So to cut an already long story down some, I grew up in a house where money was used as a weapon. My parents used it against each other, against us kids, against everyone in our lives growing up. Its caused me and both my younger siblings to be way more transparent with money than is honestly necessary.
Recently my husband and I got into a massive fight. Like almost ending the marriage kind of fight. During the height of it, he got petty and took the car without telling me. I work overnights and live about 35 minutes from my job. I normally leave an hour beforehand to account for traffic and to stop and grab me energy drinks.
I was asleep when he left and I was exhausted because it's finals at school and I've worked every night for 2 weeks due to losing a coworker. I woke up 10 minutes before work. Okay, fine, I got dressed and flew upstairs to see the car gone and him not answering me. I had to spend the last $40 we had to get a Lyft to work. I didn't too badly mind it because my paycheck was expected 8 hours from then at midnight.
Well he didn't check the account and tried to buy something that his mom asked for him to get. Obviously the purchase declined. He told her he wasn't able to buy anything and nothing else. Didn't tell her the account only has 0.17 in it. Nothing.
She texted me and asked me if I'd cut him off from our bank account. I immediately told her I didn't and that I had told her as I waited for the Lyft that it coated the last bit in our account for the day to get myself to work. She claims she didn't hear me say that.
Well since then, she has made an insane number of snide remarks to me, regarding my being the primary financial person in the household. I pay all the bills, buy all the food, I'm the one who gives her money when she over spends.
Her daughter has hated me since I started dating my husband 15 years ago and for the last 2 years has been telling everyone I'm a money hungry b. Despite me supporting her and her family for 2.5 years and giving her $5,000 for the down payment on a house that she decided she didn't want so she instead got a massive computer and VR set up with it.
All because I said I couldn't financially keep supporting 11 people on my own (me, husband, MIL, SIL, her husband, my 3 kids, and her 3 kids).

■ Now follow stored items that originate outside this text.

(* ===== verification/OrderIndex.v ===== *)
(** * OrderIndex: what the book asks of its order index

    The limit order book finds an order from its reference number through
    [OrderRefMap].  This file states that dependency as an interface: the
    operations the book calls, and the laws it relies on, phrased against a
    finite map from references to locations.  [OrderRefMap.v] discharges the
    laws for the hash table of src/luv_lob.hpp; [Lob.v] uses only the laws. *)

From S2P Require Import Prelude Arena.
From Stdlib Require Import ZArith Lia.
From stdpp Require Import base tactics gmap numbers option list.
Open Scope Z_scope.

(** ** struct OrderLocation *)
Record OrderLocation := mkLoc {
  symbol_idx : Z;
  side : Z;
  level_idx : Z;
  slot_idx : Z
}.

#[export] Instance OrderLocation_eq_dec : EqDecision OrderLocation.
Proof. solve_decision. Defined.

Definition OrderLocation_zero : OrderLocation := mkLoc 0 0 0 0.

(** The location checks of [OrderRefMap::insert]. *)
Definition location_invalid (loc : OrderLocation) : bool :=
  (kSymbols <=? symbol_idx loc) || (1 <? side loc) ||
  (kLevelsPerSide <=? level_idx loc) || (slot_idx loc <? 0) ||
  (kMaxOrdersPerLevel <=? slot_idx loc).

Class OrderIndex (M : Type) := {
  ix_lookup : M → Z → option OrderLocation;
  ix_insert : M → Z → OrderLocation → M * bool;
  ix_can_insert : M → Z → bool;
  ix_remove : M → Z → M;
  (** assignment through the pointer [ix_lookup] stands for *)
  ix_store : M → Z → OrderLocation → M;
  ix_size : M → Z
}.

Class OrderIndexLaws (M : Type) `{OrderIndex M}
    (rep : M → gmap Z OrderLocation → Prop) := {
  law_lookup m g k : rep m g → ix_lookup m k = g !! k;
  law_size m g : rep m g → ix_size m = Z.of_nat (size g);
  law_insert m g k l : rep m g →
    match ix_insert m k l with
    | (m', true) => rep m' (<[k := l]> g)
    | (m', false) => m' = m
    end;
  law_remove m g k : rep m g → rep (ix_remove m k) (delete k g);
  law_store m g k l : rep m g → is_Some (g !! k) → rep (ix_store m k l) (<[k := l]> g);
  law_can_insert_fresh m g k : rep m g → ix_can_insert m k = true → g !! k = None;
  law_can_insert_ok m g k l : rep m g → ix_can_insert m k = true →
    location_invalid l = false → snd (ix_insert m k l) = true;
  law_can_insert_remove m g k k' : rep m g → ix_can_insert m k = true →
    ix_can_insert (ix_remove m k') k = true;
  law_can_insert_store m k k' l : ix_can_insert (ix_store m k' l) k = ix_can_insert m k;
  law_reserved m g k : rep m g → is_Some (g !! k) → 0 ≠ k
}.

Today was the straw that broke the camel's back. My MIL made another comment and I couldn't take it anymore. I told my husband I was done and the finances are all his. I won't even touch my paychecks. That they can have it all and I will just keep quiet.
My husband is trying to mediate, but his mom is saying I'm being too sensitive. Her moving out isn't an option because she has stage 4 cancer and I am her only caretaker. I'm not going to stop taking care of her, I am just not going to engage anymore in finances. AITA?
shelltrice said:
Wow - rather than turning it over I would stop supporting all those people - and husband taking the car which prevented you from going to work to support him? that is insane. You need to take better care of yourself. NTA.
dct138 said:
DO NOT hand your check over to those people! Not even to your husband! Whatever you do, DO NOT do THAT!
Different-Airline672 said:
YTA to yourself! Why on earth are you staying with someone who takes the car to keep you from your job?! You should be stepping away from these people who use you and not from your finances!
Like, this is your life and laying it in the hands of your ahole husband and your ahole MiL, where is the logic in that?! The only people you need to care for are your children, the rest is on their own.
CrankyWife said:
NTA. But by stepping back, you are allowing the users and spenders to dig you into an inescapable debt pit. Go the other direction; quit contributing to the finances. Keep your money separate. Stop trying to buy these peoples' approval. They are not worth it.
Realistic_Head4279 said:
NTA, but why are you allowing all these people (exempting children, of course) to eat up all your money? Your husband's making it difficult for you to get to work was cruel and maybe even unforgivable. What type of situation have you gotten yourself into? You certainly deserve better.
snag2469 said:
YTA for staying in this situation.
HaloBabe said:
NTA. Absolutely in no way are you in the wrong for feeling neglected in this. You are being used from literally every direction by this family. You need to keep your family safe.
Your husband has proven he does not care for the stress all of this causes you, you have blatantly admitted his family does not and has not treated you well from the start, and the cherry on top is they have you convinced the easiest option is to just let them have free range with your paycheck.
You need a lawyer. You need to get paperwork together to get your husband removed from access lists to the children's schools, and you need to find a place for yourself. If the home you live in is in your name they need to figure out a place to go. I know you think caring for an old woman who is passing seems kind, but if she and her children are all sucking you dry, what's left?
With the money you get (enough to support 11 people by your count) you can easily redefine your life. It will be VERY messy. It will be a lot. But there is literally no world in which one human should solely bear this much weight and feel guilty for it.